# Is there anyone on this forum, who went from 0 to 3k/ per month online within around last year?



## Chico Chicowski (Feb 6, 2020)

if yes, can you help the community and tell how?


----------



## hebbewem (Feb 6, 2020)

I dident do that. But the secret is they posted post


----------



## Chico Chicowski (Feb 6, 2020)

hebbewem said:


> I dident do that. But the secret is they posted post


what?


----------



## Halotestin (Feb 6, 2020)

Bump


----------



## Boneisdestiny (Feb 6, 2020)

Yes by ewhoring


----------



## Chico Chicowski (Feb 6, 2020)

Boneisdestiny said:


> Yes by ewhoring


hmmm, so its still working


----------



## zeno (Feb 6, 2020)

Chico Chicowski said:


> hmmm, so its still working


it isnt, nobody buys
everyone would make banks if it was so easy and simple


----------



## Deleted member 1476 (Feb 8, 2020)

@Sergeant did


----------



## Slayerino (Feb 8, 2020)

Chico Chicowski said:


> if yes, can you help the community and tell how?

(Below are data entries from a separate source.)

(* ===== verification/Thread.v ===== *)
(** * Kernel threads: the data

    The first half of [thread/imp.rs]: [Thread], [DonationData] (from
    [sync/sleep.rs]), [Builder] and [Status].  An [Arc<Thread>] is the thread's
    identifier, the key of the store of threads, so that every holder of the
    [Arc] sees the same status and priority.  Fields under [Mutex<_, Intr>] or
    in an atomic are plain fields here: each access is one locked section, which
    [Intr.with_guard_run] shows to be the access and nothing else. *)

From S2P Require Import Prelude.

Definition PRI_DEFAULT : Z := 31.
Definition PRI_MAX : Z := 63.
Definition PRI_MIN : Z := 0.
Definition STACK_SIZE : Z := 4096 * 4.
Definition STACK_ALIGN : Z := 16.
Definition MAGIC : Z := 0xdeadbeef.

Inductive Status : Type := Ready | Running | Blocked | Dying.

#[export] Instance Status_eq_dec : EqDecision Status.
Proof. solve_decision. Defined.

(** [struct DonationData]; the two threads by their identifiers. *)
Record DonationData : Type := mkDonation {
  donner : Z;
  acceptor : Z;
  donner_priority : Z;
  prev_priority : Z;
  is_donner : bool;
  dd_lockid : Z
}.

#[export] Instance DonationData_eq_dec : EqDecision DonationData.
Proof. solve_decision. Defined.

(** [struct Thread].  [magic] is the word at the bottom of the stack;
    [context] is the continuation of [Sync.v]'s threads and the registers of
    [Asm.v], not a field here. *)
Record Thread : Type := mkThread {
  tid : Z;
  name : string;
  stack : Z;
  status : Status;
  priority : Z;
  priority_setted : option Z;
  userproc : option Z;     (* which user process it owns *)
  pagetable : option Z;    (* the root of its own page table *)
  donationq : list DonationData;
  stored_prev : Z * Z;
  magic : Z
}.

#[export] Instance Thread_inhabited : Inhabited Thread :=
  populate (mkThread 0 "" 0 Ready 0 None None None [] (0, 0) 0).

(** [Thread::new], given the next value of the counter [TID]. *)
Definition thread_new (TID : Z) (name : string) (stack priority : Z)
    (userproc pagetable : option Z) (magic : Z) : Thread :=
  mkThread TID name stack Ready priority None userproc pagetable [] (0xFFFFFFFF, 0) magic.

(** Assignments to one field. *)
Definition with_status (s : Status) (t : Thread) : Thread :=
  mkThread (tid t) (name t) (stack t) s (priority t) (priority_setted t) (userproc t)
    (pagetable t) (donationq t) (stored_prev t) (magic t).
Definition with_priority (p : Z) (t : Thread) : Thread :=
  mkThread (tid t) (name t) (stack t) (status t) p (priority_setted t) (userproc t)
    (pagetable t) (donationq t) (stored_prev t) (magic t).
Definition with_setted (p : option Z) (t : Thread) : Thread :=
  mkThread (tid t) (name t) (stack t) (status t) (priority t) p (userproc t)
    (pagetable t) (donationq t) (stored_prev t) (magic t).
Definition with_donationq (q : list DonationData) (t : Thread) : Thread :=
  mkThread (tid t) (name t) (stack t) (status t) (priority t) (priority_setted t) (userproc t)
    (pagetable t) q (stored_prev t) (magic t).
Definition with_stored_prev (p : Z * Z) (t : Thread) : Thread :=
  mkThread (tid t) (name t) (stack t) (status t) (priority t) (priority_setted t) (userproc t)
    (pagetable t) (donationq t) p (magic t).

(** [Thread::overflow] *)
Definition overflow (t : Thread) : bool := bool_decide (magic t ≠ MAGIC).

(** The store of threads, and an access through an [Arc]. *)
Abbreviation Threads := (gmap Z Thread).

Definition priority_of (ts : Threads) (t : Z) : Z := priority (ts !!! t).
Definition status_of (ts : Threads) (t : Z) : Status := status (ts !!! t).

Definition on_thread (t : Z) (f : Thread → Thread) (ts : Threads) : Threads := alter f t ts.

(** ** [Builder] *)
Record Builder : Type := mkBuilder {
  b_priority : Z;
  b_name : string;
  b_userproc : option Z;
  b_pagetable : option Z
}.

(** [Builder::new]; the closure it boxes is the thread's program. *)
Definition builder_new : Builder := mkBuilder PRI_DEFAULT "Default" None None.
Definition set_b_priority (p : Z) (b : Builder) : Builder :=
  mkBuilder p (b_name b) (b_userproc b) (b_pagetable b).
Definition set_b_name (n : string) (b : Builder) : Builder :=
  mkBuilder (b_priority b) n (b_userproc b) (b_pagetable b).
Definition set_b_pagetable (p : Z) (b : Builder) : Builder :=
  mkBuilder (b_priority b) (b_name b) (b_userproc b) (Some p).
Definition set_b_userproc (u : Z) (b : Builder) : Builder :=
  mkBuilder (b_priority b) (b_name b) (Some u) (b_pagetable b).

(** [Builder::build], given the stack [kalloc] returned: the magic number is
    written at its bottom. *)
Definition build (TID stack : Z) (b : Builder) : Thread :=
  thread_new TID (b_name b) stack (b_priority b) (b_userproc b) (b_pagetable b) MAGIC.

(** ** Lemmas *)

Lemma lookup_total_on_thread ts t f u th :
  ts !! t = Some th → on_thread t f ts !!! u = if decide (u = t) then f th else ts !!! u.
Proof.
  intros Ht. unfold on_thread. rewrite !lookup_total_alt. destruct (decide (u = t)) as [->|].
  - by rewrite lookup_alter_eq, Ht.
  - by rewrite lookup_alter_ne by done.
Qed.

Lemma on_thread_lookup ts t f u :
  on_thread t f ts !! u = if decide (u = t) then f <$> ts !! t else ts !! u.
Proof.
  unfold on_thread. destruct (decide (u = t)) as [->|];
    [by rewrite lookup_alter_eq|by rewrite lookup_alter_ne].
Qed.
(** The inner loop keeps what belongs to bucket [i], in order, and files the
    rest, each in the bucket of its priority. *)
Lemma rebucket_run i q temp s :
  ps_ok s → pri_ok i → Forall (λ t, pri_ok (prio v t)) q →
  ∃ s', rebucket v i q temp s = Ret (temp ++ filter (λ t, prio v t = i) q, s') ∧ ps_ok s' ∧
    (temp ++ filter (λ t, prio v t = i) q) ++ ps_queued s' ≡ₚ temp ++ q ++ ps_queued s ∧
    bucket i s' = bucket i s ∧
    (∀ j, pri_ok j → settled j s → settled j s').
Proof.
  intros Hs Hi Hq. revert temp s Hs.
  induction Hq as [|t q Ht Hq IH]; intros temp s Hs; cbn [rebucket].
  - exists s. rewrite filter_nil, app_nil_r. by split_and!.
  - rewrite filter_cons. case_bool_decide as Ei.
    + rewrite decide_True by done.
      destruct (IH (push_back t temp) s Hs) as (s' & HR & Hs' & HP & Hb & Hst).
      unfold push_back in *. rewrite <-app_assoc in HR.
      exists s'. split_and!; try done.
      etrans; [|etrans; [exact HP|]]; solve_Permutation.
    + rewrite decide_False by done.
      destruct (bucket_ok _ _ Hs Ht) as [b Hb0].
      unfold mbind, outcome_bind. rewrite Hb0.
      destruct (IH temp (set_bucket (prio v t) (push_back t b) s)) as (s' & HR & Hs' & HP & Hb & Hst);
        [by apply set_bucket_ok|].
      exists s'. split_and!; try done.
      * rewrite HP. apply (Permutation_app_inv_l b). rewrite !(Permutation_app_swap_app b).
        rewrite (queued_set_bucket _ _ _ _ Hb0). unfold push_back. solve_Permutation.
      * rewrite Hb, bucket_set_bucket by done. by rewrite bool_decide_eq_false_2 by done.
      * intros j Hj Hset. apply Hst; [done|]. intros c.
        rewrite bucket_set_bucket by done. case_bool_decide as Ej; [|apply Hset].
        intros [= <-]. subst j. apply Forall_app. split; [by apply Hset|by constructor].
Qed.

I did, but if I told you everybody will copy my method, it'll become saturated and stop working.


----------



## eduardkoopman (Feb 8, 2020)

Boneisdestiny said:


> Yes by ewhoring


i didn't even know what that means. i had to look it up.
i can totally see, that a dude can make money this immoral way.


----------



## TheMewingBBC (Feb 8, 2020)

Man, the same question been asked over and over. If you were actually serious, you would have found out 50+ different ways to achieve that


----------



## Chico Chicowski (Feb 8, 2020)

jm10 said:


> @Sergeant did


how?


TheMewingBBC said:


> Man, the same question been asked over and over. If you were actually serious, you would have found out 50+ different ways to achieve that


its all garbage
im looking for fresh 2020 get rich quick (to 3k per month) scheme


----------



## Deleted member 1476 (Feb 8, 2020)

Chico Chicowski said:


> how?


he streams on twitch with his tits out


----------



## NorwoodMilitant (Feb 8, 2020)

I did, much more actually. By dropshipping w/ Facebook ads


----------



## Melo95 (Feb 8, 2020)

I will. I will be developing a looksmax consulting service that will bring all the best male aesthetic surgeons in the world together to help my clients. My clients will be rated by women and different male aesthetics experts. The women will also be evaluating their faces using eye tracking software to truly analyze their faces. I will do the best i can to get them a truly objective real life rating. After rating, they will be connected to different male surgeons who can help them. Not sure on the entire business model yet but it will be a high ticket consulting business. All my clients will be paying very high amounts. Around 5k to 10k for this life changing service. 

The incel epidemic is rising and the marketing will be super blackpilled, hitting on all the deep incel pain points. 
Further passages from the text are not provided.